Desde a crise de 2008, vejo a desenvolvimento de hortas urbanas, de centros sociais e culturais, de espaços recuperados. Barcelona, em particular o bairro de Sants, é uma referência absoluta, onde coexistem dezenas de cooperativas com sindicatos de moradia e uma enorme fábrica recuperada como Can Batlló.

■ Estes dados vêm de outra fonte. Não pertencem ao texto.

(* ===== verification/Indexer.v ===== *)
(** * Indexer: the event loop

    [processEvents] of [packages/indexer/src/events.ts], with the contracts it
    asks for, the classification of an event by its contract and the dispatch
    to the handlers, and the polling step of [index.ts].  A branch of the
    source's [if] chain over the contracts is a definition of its own. *)

From S2P Require Import Prelude JsValues Cache IndexerDb IndexerWorld.
From S2P Require Import IndexerGovernor.
From S2P Require Import Concentration.
From S2P Require Import IndexerDelegation.
From S2P Require Import IndexerTracks.
From S2P Require Import IndexerTimelock.
From S2P Require Import TreasuryProjection.

(** ** Configuration *)
Record IndexerConfig := mkIndexerConfig {
  governorAddress : string;
  wrapperAddress : option string;
  treasuryAddress : option string;
  liquidityAddress : option string;
  coSponsorshipAddress : option string;
  proposalBondsAddress : option string;
  tokenVotesAddress : option string;
  timelockAddress : option string;
  convictionVotingAddress : option string;
  signalAnchorAddress : option string;
  treasuryStrategiesAddress : option string;
  optimisticGovernorAddress : option string;
  voteEscrowAddress : option string;
  treasuryStateReader : option TreasuryStateReader;
}.

(** [if (address) contractIds.push(address)] *)
Definition configured (address : option string) : list string :=
  match address with Some (String c s) => [String c s] | _ => [] end.
Definition contractIds (config : IndexerConfig) : list string :=
  configured (Some (governorAddress config)) ++ configured (wrapperAddress config) ++
  configured (treasuryAddress config) ++ configured (liquidityAddress config) ++
  configured (coSponsorshipAddress config) ++ configured (proposalBondsAddress config) ++
  configured (tokenVotesAddress config) ++ configured (timelockAddress config) ++
  configured (convictionVotingAddress config) ++ configured (signalAnchorAddress config) ++
  configured (optimisticGovernorAddress config) ++ configured (voteEscrowAddress config).

(** [!!(contractId && address && contractId === address)] *)
Definition is_contract (contractId address : option string) : bool :=
  match contractId with
  | Some c => negb (String.eqb c "") && bool_decide (address = Some c)
  | None => false
  end.

Definition TOPIC_MAP : list (string * string) :=
  [("prop_crtd", "ProposalCreated"); ("vote", "VoteCast"); ("vote_rsn", "VoteCastWithReason");
   ("queued", "ProposalQueued"); ("executed", "ProposalExecuted"); ("cancelled", "ProposalCancelled");
   ("delegate", "DelegateChanged"); ("del_chsh", "DelegateChanged"); ("config_updated", "ConfigUpdated");
   ("upgraded", "GovernorUpgraded");
   ("ProposalCreated", "ProposalCreated"); ("VoteCast", "VoteCast"); ("VoteCastWithReason", "VoteCastWithReason");
   ("ProposalQueued", "ProposalQueued"); ("ProposalExecuted", "ProposalExecuted");
   ("ProposalCancelled", "ProposalCancelled"); ("DelegateChanged", "DelegateChanged");
   ("ConfigUpdated", "ConfigUpdated"); ("GovernorUpgraded", "GovernorUpgraded");
   ("ReputationUpdated", "ReputationUpdated"); ("EffectiveThresholdChanged", "EffectiveThresholdChanged");
   ("DelegatedBySig", "DelegatedBySig"); ("PermitsInvalidated", "PermitsInvalidated");
   ("RelayerWhitelistUpdated", "RelayerWhitelistUpdated");
   ("stream_created", "stream_created"); ("stream_spend", "stream_spend"); ("stream_batch", "stream_batch");
   ("stream_revoked", "stream_revoked"); ("stream_extended", "stream_extended");
   ("stream_topped_up", "stream_topped_up"); ("stream_exhausted", "stream_exhausted");
   ("stream_expired", "stream_expired")].

(** [TOPIC_MAP[raw] ?? raw] *)
Definition event_type (raw : JsValue) : JsValue :=
  match jm_get (js_String raw) TOPIC_MAP with Some t => VStr t | None => raw end.
(** The text a [switch] compares with; what is no text matches no case. *)
Definition event_name (t : JsValue) : string := match t with VStr s => s | _ => "" end.

Section indexer.
Context `{Runtime}.
Implicit Types (event : EventResponse) (topics : list JsValue) (config : IndexerConfig).

(** ** The durable log *)
Definition insert_event_log (event_id : string) (event_type ledger tx contract payload : JsValue) : Stmt := λ d,
  event_type ← VARCHAR 64 event_type; ledger ← INTEGER ledger; tx ← nullable (VARCHAR 64) tx;
  contract ← VARCHAR 56 contract; payload ← TEXT payload;
  match jm_get event_id (event_log d) with
  | Some _ => Some d
  | None => Some (d <| event_log ::= (jm_set event_id (mkEventLogRow event_type ledger tx contract payload)) |>)
  end.

Definition log_event_id event (eventType : JsValue) topics : string :=
  indexerEventId event (js_String eventType) (ev_contractId event) (event_payload event topics).
Definition logToEventLog event (eventType : JsValue) topics : M World unit :=
  query (insert_event_log (log_event_id event eventType topics) eventType (ledger_value event)
    (opt_text (ev_txHash event)) (VStr (default "" (ev_contractId event))) (VStr (event_payload event topics))).

(** ** Dispatch *)

(** [switch (s) { case c: await m; break; ... default: break; }] *)
Fixpoint switch (s : string) (cases : list (string * M World unit)) : M World unit :=
  match cases with
  | [] => mret tt
  | (c, m) :: rest => if String.eqb s c then m else switch s rest
  end.

Definition treasury_cases config event (eventType : string) topics : list (string * M World unit) :=
  let stream := handleTreasuryStreamEvent event eventType (treasuryStateReader config) in
  [("bat_xfer", handleTreasuryBatchTransfer event topics);
   ("stream_created", stream); ("stream_spend", stream); ("stream_batch", stream); ("stream_revoked", stream);
   ("stream_extended", stream); ("stream_topped_up", stream); ("stream_exhausted", stream);
   ("stream_expired", stream)].
Definition wrapper_cases event topics : list (string * M World unit) :=
  [("deposit", handleWrapperDeposit event topics); ("Deposit", handleWrapperDeposit event topics);
   ("withdraw", handleWrapperWithdraw event topics); ("Withdraw", handleWrapperWithdraw event topics);
   ("DelegateChanged", handleDelegateChanged event topics)].
Definition liquidity_cases event topics : list (string * M World unit) :=
  [("LiquidityAdded", handleLiquidityAdded event topics); ("LiquidityRemoved", handleLiquidityRemoved event topics);
   ("Swap", handleSwap event topics); ("PoolFeeUpdated", handlePoolFeeUpdated event)].
Definition co_sponsorship_cases event topics : list (string * M World unit) :=
  [("DraftCreated", handleDraftCreated event topics); ("CoSponsored", handleCoSponsored event topics);
   ("CoSponsorshipWithdrawn", handleCoSponsorshipWithdrawn event topics);
   ("DraftFinalized", handleDraftFinalized event); ("DraftCancelled", handleDraftCancelled event);
   ("DraftExpired", handleDraftExpired event)].
Definition proposal_bonds_cases event topics : list (string * M World unit) :=
  [("BondLocked", handleBondLocked event topics); ("BondRefunded", handleBondRefunded event topics);
   ("BondSlashed", handleBondSlashed event topics)].
Definition token_votes_cases event topics : list (string * M World unit) :=
  [("DelegateChanged", handleDelegateChanged event topics);
   ("DelegationRegistered", handleDelegationRegistered event topics);
   ("DelegationRevoked", handleDelegationRevoked event topics);
   ("DelegationDepthLimitUpdated", handleDelegationDepthLimitUpdated event);
   ("DelegatedBySig", handleDelegatedBySig event topics);
   ("PermitsInvalidated", handlePermitsInvalidated event topics);
   ("RelayerWhitelistUpdated", handleRelayerWhitelistUpdated event topics);
   ("SplitDelegated", handleSplitDelegated event topics);
   ("SplitUndelegated", handleSplitUndelegated event topics)].
Definition timelock_cases event : list (string * M World unit) :=
  [("OperationScheduled", handleTimelockOperationScheduled event);
   ("OperationExecuted", handleTimelockOperationExecuted event);
   ("OperationCancelled", handleTimelockOperationCancelled event);
   ("BatchOperationScheduled", handleTimelockBatchOperationScheduled event);
   ("BatchOperationExecuted", handleTimelockBatchOperationExecuted event);
   ("BatchOperationCancelled", handleTimelockBatchOperationCancelled event);
   ("MinDelayUpdated", handleTimelockMinDelayUpdated event);
   ("DependencyDagValidated", handleTimelockDependencyDagValidated event);
   ("CycleDetected", handleTimelockCycleDetected event);
   ("PartialBatchStarted", handleTimelockPartialBatchStarted event);
   ("PartialOpSucceeded", handleTimelockPartialOpSucceeded event);
   ("PartialOpFailed", handleTimelockPartialOpFailed event);
   ("BatchRecoveryEntered", handleTimelockBatchRecoveryEntered event);
   ("FailedOpRetried", handleTimelockFailedOpRetried event);
   ("FailedOpSkipped", handleTimelockFailedOpSkipped event);
   ("BatchFullyComplete", handleTimelockBatchFullyComplete event)].
Definition signal_anchor_cases event topics : list (string * M World unit) :=
  [("ResultAnchored", handleResultAnchored event topics)].
Definition treasury_strategies_cases event topics : list (string * M World unit) :=
  [("StratReg", handleStrategyRegistered event topics); ("StratDeact", handleStrategyDeactivated event topics);
   ("Deposited", handleStrategyDeposited event topics);
   ("WdrawReq", handleStrategyWithdrawalRequested event topics);
   ("WdrawClaim", handleStrategyWithdrawalClaimed event topics)].
Definition governor_cases event topics : list (string * M World unit) :=
  [("ProposalCreated", handleProposalCreated event topics);
   ("VoteCast", handleVoteCast event topics false); ("VoteCastWithReason", handleVoteCast event topics true);
   ("ProposalQueued", handleProposalQueued topics); ("ProposalExecuted", handleProposalExecuted topics);
   ("ProposalCancelled", handleProposalCancelled event);
   ("DelegateChanged", handleDelegateChanged event topics);
   ("ConfigUpdated", handleConfigUpdated event); ("GovernorUpgraded", handleGovernorUpgraded event);
   ("ReputationUpdated", handleReputationUpdated event topics);
   ("EffectiveThresholdChanged", handleEffectiveThresholdChanged event topics)].

Definition dispatch config event (eventType : string) topics : M World unit :=
  let sent_by address := is_contract (ev_contractId event) (address config) in
  if sent_by convictionVotingAddress then handleConvictionEvent event eventType topics
  else if sent_by treasuryAddress then switch eventType (treasury_cases config event eventType topics)
  else if sent_by wrapperAddress then switch eventType (wrapper_cases event topics)
  else if sent_by liquidityAddress then switch eventType (liquidity_cases event topics)
  else if sent_by coSponsorshipAddress then switch eventType (co_sponsorship_cases event topics)
  else if sent_by proposalBondsAddress then switch eventType (proposal_bonds_cases event topics)
  else if sent_by tokenVotesAddress then switch eventType (token_votes_cases event topics)
  else if sent_by timelockAddress then switch eventType (timelock_cases event)
  else if sent_by signalAnchorAddress then switch eventType (signal_anchor_cases event topics)
  else if sent_by treasuryStrategiesAddress then switch eventType (treasury_strategies_cases event topics)
  else if sent_by optimisticGovernorAddress then handleOptimisticGovernorEvent event eventType topics
  else if sent_by voteEscrowAddress then handleVoteEscrowEvent event eventType topics
  else switch eventType (governor_cases event topics).

(** ** The loop *)

(** The body of the loop over the events of a page. *)
Definition process_event config event : M World unit :=
  let topics := ev_topic event in
  let eventType := event_type (nth_value topics 0) in
  logToEventLog event eventType topics;;
  dispatch config event (event_name eventType) topics.

Fixpoint process_page config (events : list EventResponse) (latestLedger : Z) : M World Z :=
  match events with
  | [] => mret latestLedger
  | event :: rest =>
    process_event config event;;
    process_page config rest (Z.max latestLedger (ev_ledger event))
  end.

(** [server.getEvents({ startLedger, filters: [{ contractIds }], limit })] *)
Definition GetEvents : Type := Z → list string → Z → outcome (list EventResponse).
Definition page_limit : Z := 200.

Definition processEvents (getEvents : GetEvents) config (startLedger : Z) : M World Z :=
  events ← lift (getEvents startLedger (contractIds config) page_limit);
  process_page config events (startLedger - 1).

Definition getLastIndexedLedger : M World Z := select last_ledger.
Definition updateLastIndexedLedger (ledger : Z) : M World unit :=
  query (λ d, ledger ← INTEGER (VNum ledger); Some (d <| last_ledger := ledger |>)).

(** One poll: the variable [lastLedger] it leaves, and the world.  Errors are
    caught and logged; what was written before them stays. *)
Definition pollOnce (getEvents : GetEvents) config (lastLedger : Z) (w : World) : Z * World :=
  match processEvents getEvents config (lastLedger + 1) w with
  | (Ok latestLedger, w1) =>
    if lastLedger <? latestLedger then
      match updateLastIndexedLedger latestLedger w1 with
      | (Ok _, w2) =>
        (latestLedger, snd ((maybeTakeGovernanceSnapshot latestLedger;; maybeTakeConcentrationSnapshot latestLedger) w2))
      | (Throw _, w2) => (lastLedger, w2)
      end
    else (lastLedger, w1)
  | (Throw _, w1) => (lastLedger, w1)
  end.
End indexer.

(** ** A small deployment

    A configuration, a database with one open proposal and a few events, on
    which the theorems about the indexer are applied. *)
Definition ex_runtime : Runtime :=
  {| sha256_hex := λ s, s; parse_date := λ _, None; pg_composite := λ _, "{}" |}.

(** A governor, a timelock and a vote escrow; the strategies contract has an
    address of its own. *)
Definition ex_config : IndexerConfig := {|
  governorAddress := "G"; wrapperAddress := None; treasuryAddress := Some "T"; liquidityAddress := None;
  coSponsorshipAddress := None; proposalBondsAddress := None; tokenVotesAddress := None;
  timelockAddress := Some "L"; convictionVotingAddress := None; signalAnchorAddress := None;
  treasuryStrategiesAddress := Some "S"; optimisticGovernorAddress := None; voteEscrowAddress := Some "E";
  treasuryStateReader := None |}.

Definition ex_proposal : ProposalRow := mkProposalRow "alice" "raise the quorum" None 5 50 0 0 0 false false false.
Definition ex_world : World :=
  mkWorld (empty_db <| proposals := {[1 := ex_proposal]} |>) empty_cache [].

Definition ex_event (id contract : string) (ledger : Z) (topic : list JsValue) (value : JsValue) : EventResponse :=
  mkEventResponse (Some id) ledger (Some contract) (Some "tx") VUndefined topic value.

(** Bob votes for proposal 1 with weight 7, and an event that has no data. *)
Definition ex_vote : EventResponse :=
  ex_event "e1" "G" 11 [VStr "vote"; VStr "bob"] (VArr [VBig 1; VNum 1; VBig 7]).
Definition ex_broken_vote : EventResponse := ex_event "e2" "G" 12 [VStr "vote"; VStr "carol"] VNull.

Mas conheço uma estância Sin Patron perto de Florença, fábricas recuperadas em Atenas e Milão, dezenas de iniciativas de espaços comuns e até um bairro inteiro recuperado, como Errekaleor, em Vitoria-Gasteiz. Surgiram, além disso, edifícios “alternativos” e sustentáveis, como Entrepatios, em Madri. Digo que o “outro mundo” continua sendo pequeno e minoritário, mas já não é marginal, nem na América Latina, nem na Europa.

 

Em seu artigo, alerta sobre um presente atravessado pela confusão, além do desespero, medos e angústias que podem levar a ‘saídas’ individualistas ou a uma busca de segurança no fascismo. Nessa reflexão, incluiria a militância dos movimentos sociais?

 

Pode ser, embora eu pense muito mais na população não organizada. No México e na Colômbia, há organizações sociais que agora atuam como paramilitares, e isso é um triunfo da política contrainsurgente. Por outro lado, há muitas organizações que foram cooptadas pelo Estado e podem derivar em apoio a saídas de ultradireita. Mas ainda é muito cedo para poder fazer uma análise.

 

Por último, considera que a humanidade está diante de uma crise civilizatória? (como consequência da chamada gripe espanhola de 1918, morreram de 20 a 40 milhões de pessoas).

 

Tudo é relativo. Em dois anos, morreram 5,5 milhões pela Covid. Mas todos os anos morrem 7 milhões pela poluição do ar e outros 4 milhões pela água contaminada. Ou seja, penso que é preciso relativizar tanto a gripe espanhola como a pandemia de Covid que, efetivamente, é muito prejudicial, mas não devemos esquecer os outros graves problemas.

Penso que estamos diante de uma crise civilizatória que começou antes da pandemia e que agora se aprofundou, que tem vários eixos, mas o principal é a desigualdade, de poder e de renda. Mas também não quero salvar uma civilização que é patriarcal, capitalista e colonial/racista, e que é a que provocou essa pandemia.